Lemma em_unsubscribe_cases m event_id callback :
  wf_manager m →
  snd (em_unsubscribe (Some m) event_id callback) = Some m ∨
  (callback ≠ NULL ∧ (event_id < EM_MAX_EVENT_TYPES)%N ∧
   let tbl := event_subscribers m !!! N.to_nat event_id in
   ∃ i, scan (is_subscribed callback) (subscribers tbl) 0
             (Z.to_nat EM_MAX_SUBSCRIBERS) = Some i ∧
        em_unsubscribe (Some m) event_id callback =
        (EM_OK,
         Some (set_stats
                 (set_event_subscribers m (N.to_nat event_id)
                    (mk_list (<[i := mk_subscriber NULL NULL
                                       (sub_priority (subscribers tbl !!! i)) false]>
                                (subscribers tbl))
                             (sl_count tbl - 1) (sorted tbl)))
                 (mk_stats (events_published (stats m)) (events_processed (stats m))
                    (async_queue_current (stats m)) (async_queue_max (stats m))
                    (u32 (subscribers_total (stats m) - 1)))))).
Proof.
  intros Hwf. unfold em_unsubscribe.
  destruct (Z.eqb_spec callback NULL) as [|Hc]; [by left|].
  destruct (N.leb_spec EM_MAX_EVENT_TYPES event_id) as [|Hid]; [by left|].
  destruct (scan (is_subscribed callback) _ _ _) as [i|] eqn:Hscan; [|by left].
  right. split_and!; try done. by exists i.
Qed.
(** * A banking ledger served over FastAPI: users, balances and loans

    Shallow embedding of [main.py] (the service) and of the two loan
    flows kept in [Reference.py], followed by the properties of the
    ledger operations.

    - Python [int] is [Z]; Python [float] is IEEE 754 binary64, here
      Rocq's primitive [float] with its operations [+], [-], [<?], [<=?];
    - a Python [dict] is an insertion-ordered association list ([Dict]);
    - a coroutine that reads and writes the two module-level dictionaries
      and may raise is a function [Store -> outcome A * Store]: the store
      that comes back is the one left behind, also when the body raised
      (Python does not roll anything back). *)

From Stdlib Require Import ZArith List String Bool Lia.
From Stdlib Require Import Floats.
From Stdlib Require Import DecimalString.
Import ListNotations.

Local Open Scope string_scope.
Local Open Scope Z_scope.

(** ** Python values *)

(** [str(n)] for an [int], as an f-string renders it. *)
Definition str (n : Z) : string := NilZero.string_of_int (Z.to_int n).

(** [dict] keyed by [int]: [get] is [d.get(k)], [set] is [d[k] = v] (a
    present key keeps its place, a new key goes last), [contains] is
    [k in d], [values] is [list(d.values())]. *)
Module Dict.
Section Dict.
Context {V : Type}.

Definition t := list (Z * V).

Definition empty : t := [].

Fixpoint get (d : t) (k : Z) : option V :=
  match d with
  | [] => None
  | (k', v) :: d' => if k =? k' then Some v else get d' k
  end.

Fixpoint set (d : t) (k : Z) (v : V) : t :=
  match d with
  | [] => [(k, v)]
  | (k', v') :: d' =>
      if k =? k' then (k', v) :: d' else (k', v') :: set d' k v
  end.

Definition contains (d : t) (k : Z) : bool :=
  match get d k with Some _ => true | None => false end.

## Exercise brief:
The records above should be transcribed in full, with no differences.

## Written response:
Lemma em_unsubscribe_cases m event_id callback :
  wf_manager m →
  snd (em_unsubscribe (Some m) event_id callback) = Some m ∨
  (callback ≠ NULL ∧ (event_id < EM_MAX_EVENT_TYPES)%N ∧
   let tbl := event_subscribers m !!! N.to_nat event_id in
   ∃ i, scan (is_subscribed callback) (subscribers tbl) 0
             (Z.to_nat EM_MAX_SUBSCRIBERS) = Some i ∧
        em_unsubscribe (Some m) event_id callback =
        (EM_OK,
         Some (set_stats
                 (set_event_subscribers m (N.to_nat event_id)
                    (mk_list (<[i := mk_subscriber NULL NULL
                                       (sub_priority (subscribers tbl !!! i)) false]>
                                (subscribers tbl))
                             (sl_count tbl - 1) (sorted tbl)))
                 (mk_stats (events_published (stats m)) (events_processed (stats m))
                    (async_queue_current (stats m)) (async_queue_max (stats m))
                    (u32 (subscribers_total (stats m) - 1)))))).
Proof.
  intros Hwf. unfold em_unsubscribe.
  destruct (Z.eqb_spec callback NULL) as [|Hc]; [by left|].
  destruct (N.leb_spec EM_MAX_EVENT_TYPES event_id) as [|Hid]; [by left|].
  destruct (scan (is_subscribed callback) _ _ _) as [i|] eqn:Hscan; [|by left].
  right. split_and!; try done. by exists i.
Qed.
(** * A banking ledger served over FastAPI: users, balances and loans

    Shallow embedding of [main.py] (the service) and of the two loan
    flows kept in [Reference.py], followed by the properties of the
    ledger operations.

    - Python [int] is [Z]; Python [float] is IEEE 754 binary64, here
      Rocq's primitive [float] with its operations [+], [-], [<?], [<=?];
    - a Python [dict] is an insertion-ordered association list ([Dict]);
    - a coroutine that reads and writes the two module-level dictionaries
      and may raise is a function [Store -> outcome A * Store]: the store
      that comes back is the one left behind, also when the body raised
      (Python does not roll anything back). *)

From Stdlib Require Import ZArith List String Bool Lia.
From Stdlib Require Import Floats.
From Stdlib Require Import DecimalString.
Import ListNotations.

Local Open Scope string_scope.
Local Open Scope Z_scope.

(** ** Python values *)

(** [str(n)] for an [int], as an f-string renders it. *)
Definition str (n : Z) : string := NilZero.string_of_int (Z.to_int n).

(** [dict] keyed by [int]: [get] is [d.get(k)], [set] is [d[k] = v] (a
    present key keeps its place, a new key goes last), [contains] is
    [k in d], [values] is [list(d.values())]. *)
Module Dict.
Section Dict.
Context {V : Type}.

Definition t := list (Z * V).

Definition empty : t := [].

Fixpoint get (d : t) (k : Z) : option V :=
  match d with
  | [] => None
  | (k', v) :: d' => if k =? k' then Some v else get d' k
  end.

Fixpoint set (d : t) (k : Z) (v : V) : t :=
  match d with
  | [] => [(k, v)]
  | (k', v') :: d' =>
      if k =? k' then (k', v) :: d' else (k', v') :: set d' k v
  end.

Definition contains (d : t) (k : Z) : bool :=
  match get d k with Some _ => true | None => false end.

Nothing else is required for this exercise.